Diese Anekdote ist mir ein bisschen peinlich, ehrlich gesagt. Ich bin
wirklich nach Hause gefahren, weil ich die Lautstärke, die schrillen
Bilder und die ganzen Menschen mit Popcorn und Eis einfach nicht mehr
ausgehalten habe. Anna hatte mich später gefragt, ob sie etwas
falsch gemacht hat. Das habe ich natürlich verneint und gemurmelt,
dass ich Bauchweh hatte. „Ich hatte kein Bauchweh an dem
Nachmittag, es war mir einfach alles zu viel“, muss ich heute
zugeben. „Ach so“, sagt Anna.
„Meinst du, ich sollte
meinen Eltern die Telefonnummer von Frau Müller geben? Sie will mit
meinen Eltern darüber sprechen.“ „Na klar“, sagt Anna, „ es
doch keine Krankheit, oder?“ „Nein, nach dem Buch überhaupt
nicht. Es ist eine Eigenschaft, die man nicht ändern kann, so
ähnlich wie die Augenfarbe“, erkläre ich ihr.
Wir sprechen noch eine
Weile über dieses Thema und dann verabschiede ich mich.
Zu Hause gehe direkt zu
meiner Mutter in die Küche und überreiche ihr den Zettel mit der
Telefonnummer. „Was hast du angestellt?“, fragt sie mich. „Gar
nichts, Frau Müller will dir einfach etwas erzählen“, antworte
ich. „Aha.“ Das ist die einzige Reaktion.
Was die Erwachsenen
miteinander besprochen haben, weiß ich nicht. Meine Mutter sieht
mich manchmal fragend an, gibt sich aber Mühe, meine Eigenheiten
nicht mehr allzu sehr zu kritisieren. Wenn ich zum Beispiel nicht mit
ins Kino möchte, ist das neuerdings kein Problem mehr. Meistens
werde ich jetzt in Ruhe gelassen, das tut mir gut.
In der Schule habe ich
mich bei der Schreib-AG angemeldet. Die anderen sind zwar alle älter
als ich, aber es ist toll, dort unter gleichgesinnten
Geschichten-Liebhabern zu sein. Ich werde auch nicht komisch
angesehen oder ausgelacht. Beim Schulfest habe ich sogar eine meiner
Geschichten vorgelesen und dafür viel Applaus erhalten. Dabei hatte
ich sogar das Gefühl, dass meine Eltern ein bisschen stolz auf mich
sind. Leon lästert viel über mich, aber das ist mir egal.
Demnächst planen wir in
der Schreib-AG, einen Poetry Slam zu veranstalten. Einerseits freue
ich darauf, weil ich schon viele Ideen habe, was ich schreiben
könnte, andererseits möchte ich auch nicht soviel von mir zeigen.

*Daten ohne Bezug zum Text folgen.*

(** The stage events of the loop have the shape [loop_shape], and the loop
    emits no failure signal. *)
Lemma match_loop_run funcs utts lng msg w r w' :
  Forall (λ sf, ∀ utts lng msg, appends quiet_event (sf.2 utts lng msg))
         funcs →
  match_loop funcs utts lng msg w = (r, w') →
  ∃ evs, trace w' = trace w ++ evs
         ∧ loop_shape funcs.*1 (stage_events evs) (match_of r)
         ∧ failure_signals evs = 0%nat.
Proof.
  intros Hq. revert msg w.
  induction Hq as [|[s f] funcs Hf Hq IH]; intros msg w; simpl.
  { intros [= <- <-]. exists []. by rewrite app_nil_r. }
  unfold bind at 1, log at 1. unfold bind at 1.
  destruct (Hf utts lng msg (add_event (EvCall s) w))
    as (evf & Htf & Hqf). simpl in Htf, Hf.
  pose proof (stage_events_quiet _ Hqf) as Hsf.
  pose proof (failure_signals_quiet _ Hqf) as Hff.
  destruct (f utts lng msg (add_event (EvCall s) w))
    as [[[m msg1]|e] w1]; simpl in Htf.
  - unfold bind at 1, log at 1. simpl.
    destruct m as [x|].
    + intros [= <- <-]. exists (EvCall s :: evf ++ [EvRet s (Some x)]).
      split_and!.
      * simpl. rewrite Htf, <-!app_assoc. done.
      * right. left. exists x. split; [|done].
        change (EvCall s :: evf ++ [EvRet s (Some x)])
          with ([EvCall s] ++ evf ++ [EvRet s (Some x)]).
        by rewrite !stage_events_app, Hsf.
      * change (EvCall s :: evf ++ [EvRet s (Some x)])
          with ([EvCall s] ++ evf ++ [EvRet s (Some x)]).
        by rewrite !failure_signals_app, Hff.
    + intros (evs & Ht & Hshape & Hfail)%IH.
      exists (EvCall s :: evf ++ [EvRet s None] ++ evs). split_and!.
      * rewrite Ht. simpl. rewrite Htf, <-!app_assoc. done.
      * right. right. exists (stage_events evs). split; [|done].
        change (EvCall s :: evf ++ [EvRet s None] ++ evs)
          with ([EvCall s] ++ evf ++ [EvRet s None] ++ evs).
        by rewrite !stage_events_app, Hsf.
      * change (EvCall s :: evf ++ [EvRet s None] ++ evs)
          with ([EvCall s] ++ evf ++ [EvRet s None] ++ evs).
        by rewrite !failure_signals_app, Hff, Hfail.
  - intros [= <- <-]. exists (EvCall s :: evf). split_and!.
    + rewrite Htf. simpl. by rewrite <-app_assoc.
    + left. split; [|by eexists].
      change (EvCall s :: evf) with ([EvCall s] ++ evf).
      by rewrite stage_events_app, Hsf.
    + change (EvCall s :: evf) with ([EvCall s] ++ evf).
      by rewrite failure_signals_app, Hff.
Qed.
End LoopFacts.

(** *** Consequences of the shape *)

Lemma loop_shape_calls ss evs v :
  loop_shape ss evs v → ∃ n, stage_calls evs = take n ss.
Proof.
  revert evs. induction ss as [|s ss IH]; intros evs; simpl.
  - intros [-> _]. by exists 0%nat.
  - intros [[-> _]|[(m & -> & _)|(evs' & -> & Hs)]].
    + by exists 1%nat.
    + by exists 1%nat.
    + destruct (IH _ Hs) as [n Hn]. exists (S n). simpl. by rewrite Hn.
Qed.

Lemma loop_shape_match_last ss evs v pre s m post :
  loop_shape ss evs v → evs = pre ++ EvRet s (Some m) :: post →
  post = [] ∧ v = Ok (Some m).
Proof.
  revert evs pre. induction ss as [|s0 ss IH]; intros evs pre; simpl.
  - intros [-> _] Heq. by destruct pre.
  - intros [[-> _]|[(m0 & -> & ->)|(evs' & -> & Hs)]] Heq.
    + by destruct pre as [|? [|? ?]].
    + destruct pre as [|? [|? [|? ?]]]; simplify_eq/=; done.
    + destruct pre as [|? [|? pre]]; simplify_eq/=; by eapply IH.
Qed.

Lemma loop_shape_match_calls ss evs v s m :
  loop_shape ss evs v → EvRet s (Some m) ∈ evs →
  ∃ i, ss !! i = Some s ∧ stage_calls evs = take (S i) ss.
Proof.
  revert evs. induction ss as [|s0 ss IH]; intros evs; simpl.
  - intros [-> _] Hin. by apply elem_of_nil in Hin.
  - intros [[-> _]|[(m0 & -> & ->)|(evs' & -> & Hs)]] Hin.
    + set_solver.
    + exists 0%nat. assert (s = s0) as -> by set_solver. by rewrite take_0.
    + assert (Hin' : EvRet s (Some m) ∈ evs') by set_solver.
      destruct (IH _ Hs Hin') as (i & Hi & Hc). exists (S i).
      split; [done|]. simpl. by rewrite Hc.
Qed.

Lemma loop_shape_all_declined ss evs v :
  NoDup ss → loop_shape ss evs v →
  (∀ s, s ∈ ss → EvRet s None ∈ evs) → v = Ok None.
Proof.
  intros Hnd. revert evs. induction Hnd as [|s ss Hs Hnd IH]; intros evs; simpl.
  - by intros [_ ->].
  - intros [[-> _]|[(m0 & -> & ->)|(evs' & -> & Hshape)]] Hall.
    + specialize (Hall s (list_elem_of_here _ _)). set_solver.
    + specialize (Hall s (list_elem_of_here _ _)). set_solver.
    + apply (IH _ Hshape). intros s' Hs'.
      specialize (Hall s' (list_elem_of_further _ _ _ Hs')).
      apply elem_of_cons in Hall as [?|Hall]; [done|].
      apply elem_of_cons in Hall as [Heq|Hall]; [|done].
      injection Heq as ->. done.
Qed.

(** A stage is called only after every stage listed before it returned no
    match. *)
Lemma loop_shape_called_after_declines ss evs v pre s post :
  loop_shape ss evs v → evs = pre ++ EvCall s :: post →
  ∃ i, ss !! i = Some s ∧ ∀ s', s' ∈ take i ss → EvRet s' None ∈ pre.
Proof.
  revert evs pre. induction ss as [|s0 ss IH]; intros evs pre; simpl.
  - intros [-> _] Heq. by destruct pre.
  - intros [[-> _]|[(m0 & -> & ->)|(evs' & -> & Hs)]] Heq.
    + destruct pre as [|? [|? ?]]; simplify_eq/=.
      exists 0%nat. split; [done|]. intros s' Hs'. by apply elem_of_nil in Hs'.
    + destruct pre as [|? [|? [|? ?]]]; simplify_eq/=.
      exists 0%nat. split; [done|]. intros s' Hs'. by apply elem_of_nil in Hs'.
    + destruct pre as [|? [|? pre]]; simplify_eq/=.
      * exists 0%nat. split; [done|]. intros s' Hs'.
        by apply elem_of_nil in Hs'.
      * destruct (IH _ _ Hs eq_refl) as (i & Hi & Hpre).
        exists (S i). split; [done|]. simpl. intros s' Hs'.
        apply elem_of_cons in Hs' as [->|Hs']; set_solver.
Qed.

(** ** The router *)

Section RouterFacts.
Context (env : Env) (fc : FallbackConfig) (config : Configuration).

Lemma handle_transformers_world msg w :
  (_handle_transformers env msg w).2 = w.
Proof.
  unfold _handle_transformers, bind, lift.
  destruct (utterance_transform env _ _) as [[u c]|e]; [|done]. simpl.
  by destruct (metadata_transform env c).
Qed.

Lemma try_setup_locale_run lng w :
  try_ (setup_locale env lng) w = (Ok tt, add_event (EvSetupLocale lng) w).
Proof.
  unfold try_, setup_locale, bind, log.
  by destruct (setup_locale_ok env lng).
Qed.

(** The events of one routing call: those before the loop, those of the
    loop, and those after it. *)
Lemma handle_utterance_run msg w out w' :
  handle_utterance env fc config msg w = (out, w') →
  ∃ pre loop post v,
    trace w' = trace w ++ pre ++ loop ++ post
    ∧ Forall quiet_event pre
    ∧ failure_signals loop = 0%nat
    ∧ stage_events post = []
    ∧ ((loop = [] ∧ ∃ e, v = Raise e)
       ∨ loop_shape nine_stages (stage_events loop) v)
    ∧ match v with
      | Ok (Some m) =>
          failure_signals post = 0%nat
          ∧ (out = Ok None ∨ ∃ ctx, out = Ok (Some (Some m, ctx)))
      | Ok None =>
          (∀ h, emit_ok env h "complete_intent_failure" = true) →
          failure_signals post = 1%nat ∧ ∃ ctx, out = Ok (Some (None, ctx))
      | Raise _ => post = [] ∧ out = Ok None
      end.
Proof.
  unfold handle_utterance, handle_utterance_body.
  unfold bind at 1.
  pose proof (handle_transformers_world msg w) as Hw0.
  destruct (_handle_transformers env msg w) as [[mt|e] w0]; simpl in Hw0;
    subst w0.
  2:{ intros [= <- <-]. exists [], [], [], (Raise e).
      rewrite !app_nil_r. split_and!; try done. left. by eauto. }
  unfold bind at 1. rewrite try_setup_locale_run.
  set (lng := disambiguate_lang env config mt).
  set (w1 := add_event (EvSetupLocale lng) w).
  unfold bind at 1.
  destruct (match_loop (match_funcs env fc) (data_utterances mt) lng mt w1)
    as [r w2] eqn:Eloop.
  destruct (match_loop_run _ _ _ _ _ _ _ (match_funcs_quiet env fc) Eloop)
    as (loop & Ht2 & Hshape & Hfail).
  rewrite match_funcs_stages in Hshape.
  assert (Hpre : Forall quiet_event [EvSetupLocale lng]) by (by repeat constructor).
  destruct r as [[[m|] msg2]|e]; cbn [match_of fst] in Hshape.
  - (* a stage returned a match *)
    cbn [fst snd]. unfold bind at 1. unfold bind at 1.
    set (activate := match skill_id m with
                     | Some sid => if truthy_str (Some sid)
                                   then log (EvActivate sid) else ret tt
                     | None => ret tt
                     end).
    assert (Hact : ∃ evs, activate w2
                          = (Ok tt, mkWorld (registered_fallbacks w2)
                                      (listeners w2) (trace w2 ++ evs))
                          ∧ stage_events evs = []
                          ∧ failure_signals evs = 0%nat).
    { unfold activate. destruct (skill_id m) as [sid|].
      - destruct (truthy_str (Some sid)).
        + by exists [EvActivate sid].
        + exists []. by rewrite world_eta.
      - exists []. by rewrite world_eta. }
    destruct Hact as (eva & -> & Hsa & Hfa).
    set (w3 := mkWorld _ _ _).
    set (launch := match intent_type m with
                   | Some ty => if truthy_str (Some ty)
                                then bus_emit env ty
                                       (PIntent (data_utterances msg2)
                                          (data_lang msg2) (intent_data m))
                                else ret tt
                   | None => ret tt
                   end).
    assert (Hla : ∃ evs o, launch w3
                          = (o, mkWorld (registered_fallbacks w3)
                                  (listeners w3) (trace w3 ++ evs))
                          ∧ stage_events evs = []
                          ∧ failure_signals evs = 0%nat).
    { unfold launch. destruct (intent_type m) as [ty|].
      - destruct (truthy_str (Some ty)).
        + unfold bus_emit. destruct (emit_ok env _ _).
          * by eexists [EvEmit ty _], _.
          * eexists [], _. by rewrite world_eta.
        + eexists [], _. by rewrite world_eta.
      - eexists [], _. by rewrite world_eta. }
    destruct Hla as (evl & o & -> & Hsl & Hfl).
    intros Hout.
    exists [EvSetupLocale lng], loop, (eva ++ evl), (Ok (Some m)).
    split_and!; try done.
    + destruct o; simpl in Hout; injection Hout as <- <-; simpl;
        rewrite Ht2; simpl; by rewrite <-!app_assoc.
    + by rewrite stage_events_app, Hsa, Hsl.
    + by right.
    + by rewrite failure_signals_app, Hfa, Hfl.
    + destruct o; simpl in Hout; injection Hout as <- <-; eauto.
  - (* every stage declined *)
    cbn [fst snd]. unfold bind at 1. unfold send_complete_intent_failure at 1.
    unfold bind at 1, log at 1. unfold bus_emit.
    destruct (emit_ok env _ _) eqn:Eemit.
    + intros [= <- <-].
      exists [EvSetupLocale lng], loop,
        [EvErrorSound; EvEmit "complete_intent_failure" PEmpty], (Ok None).
      split_and!; try done.
      * simpl. rewrite Ht2. simpl. by rewrite <-!app_assoc.
      * by right.
      * intros _. eauto.
    + intros [= <- <-].
      exists [EvSetupLocale lng], loop, [EvErrorSound], (Ok None).
      split_and!; try done.
      * simpl. rewrite Ht2. simpl. by rewrite <-!app_assoc.
      * by right.
      * intros Hok. by rewrite Hok in Eemit.
  - (* a stage raised *)
    intros [= <- <-]. exists [EvSetupLocale lng], loop, [], (Raise e).
    rewrite app_nil_r. split_and!; try done.
    + rewrite Ht2. simpl. by rewrite <-app_assoc.
    + by right.
Qed.
End RouterFacts.
(** X12.  For the google provider no upstream call is made on two kinds
    of input, in both modes: the empty list, on which reading the content
    of the missing last message throws a [TypeError], and a list of two or
    more messages whose first is not the user's, whose history [startChat]
    rejects.  Every other list makes exactly one upstream call. *)
Theorem google_empty_messages (up : Upstream) (messages : list ChatMessage)
  (options : option GenerationOptions) :
  (messages = [] <->
   generateChatResponse up messages (lit "google") options = ([], Threw TypeError))
  /\ (messages = [] <->
      streamChatResponse up messages (lit "google") options
        = ([], mkGenerated [] (Threw TypeError)))
  /\ (~ history_accepted messages <->
      generateChatResponse up messages (lit "google") options
        = ([], Threw GoogleGenerativeAIError))
  /\ (~ history_accepted messages <->
      streamChatResponse up messages (lit "google") options
        = ([], mkGenerated [] (Threw GoogleGenerativeAIError)))
  /\ (messages <> [] -> history_accepted messages ->
      List.length (fst (generateChatResponse up messages (lit "google") options)) = 1%nat
      /\ List.length (fst (streamChatResponse up messages (lit "google") options)) = 1%nat).
Proof.
  unfold generateChatResponse, streamChatResponse.
  destruct provider_google_dispatch as (-> & -> & ->).
  destruct (startChat_accepts (gemini_history messages)) eqn:Es.
  - assert (Ha : history_accepted messages) by now apply startChat_accepts_history.
    destruct (lastMessage messages) as [m|] eqn:E.
    + assert (Hne : messages <> [])
        by (intros H; apply lastMessage_none in H; congruence).
      repeat apply conj; try discriminate; try (intros H; now contradiction H).
      intros _ _. split; reflexivity.
    + apply lastMessage_none in E. subst.
      repeat apply conj; try discriminate; try reflexivity;
        try (intros H; now contradiction H).
  - assert (Hr : ~ history_accepted messages) by now apply startChat_rejects_history.
    assert (Hne : messages <> []) by (intros ->; apply Hr; exact I).
    repeat apply conj; try discriminate; try reflexivity;
      try (intros H; now contradiction H).
    + intros _. exact Hr.
    + intros _. exact Hr.
    + intros _ H. now contradiction Hr.
Qed.

Lemma google_empty_messages_witness :
  List.length (fst (streamChatResponse quiet_upstream
                      [mkMessage user (lit "hi")] (lit "google") None)) = 1%nat.
Proof.
  refine (proj2 (proj2 (proj2 (proj2 (proj2 (google_empty_messages quiet_upstream
            [mkMessage user (lit "hi")] None)))) _ _)).
  - discriminate.
  - exact I.
Defined.

Lemma flat_map_filter_text {A : Type} (fragment : A -> list jsstring)
  (keep : A -> bool) (es : list A) :
  (forall a, keep a = false -> fragment a = []) ->
  flat_map fragment (filter keep es) = flat_map fragment es.
Proof.
  intros Hk. induction es as [|a es IH]; [reflexivity|].
  cbn [filter flat_map]. destruct (keep a) eqn:E.
  - cbn [flat_map]. now rewrite IH.
  - now rewrite (Hk a E), IH.
Qed.
(** * A shunting-yard calculator: expression engine and input state machine

    Shallow embedding of [app.js]: the tokenizer, the infix-to-postfix
    converter, the postfix evaluator, the [compute] pipeline and the [press]
    transition function over the two globals [expr] and [display].

    JavaScript strings are sequences of UTF-16 code units, numbers are IEEE 754
    binary64 values (Rocq's primitive floats), and a variable may hold either. *)

From Stdlib Require Import String Ascii.
From Stdlib Require Import ZArith NArith List Bool Lia Permutation.
From Stdlib Require Uint63.
From Stdlib Require Import PrimFloat FloatOps SpecFloat.
From Stdlib Require Import DecimalPos.
Import ListNotations.

(** ** Strings *)

(** A code unit and a string of code units. *)
Definition char := N.
Definition jsstring := list char.

(** An ASCII literal as a JavaScript string. *)
Definition str (s : string) : jsstring :=
  map N_of_ascii (list_ascii_of_string s).
Arguments str s%_string.

(** The four operator glyphs of the source: U+FF0B, U+2212, U+00D7, U+00F7,
    one code unit each; and the ASCII characters the code looks at. *)
Definition PLUS : char := 0xFF0B%N.
Definition MINUS : char := 0x2212%N.
Definition TIMES : char := 0xD7%N.
Definition DIVIDE : char := 0xF7%N.
Definition PERCENT : char := 0x25%N.
Definition DOT : char := 0x2E%N.
Definition ZERO : char := 0x30%N.
Definition NINE : char := 0x39%N.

Auf jeden Fall möchte ich aber etwas vortragen. Im Internet habe ich
mir ein paar Poeten angesehen und war richtig begeistert davon. Wer
weiß, wohin das alles führen wird.
Frau Müller unterstützt
mich und fragt mich oft, was ich so mache und wie es mir geht.
Neulich sagte sie mit einem Augenzwinkern, dass wir Hochsensiblen
zusammenhalten müssten. Sie hat Recht, finde ich.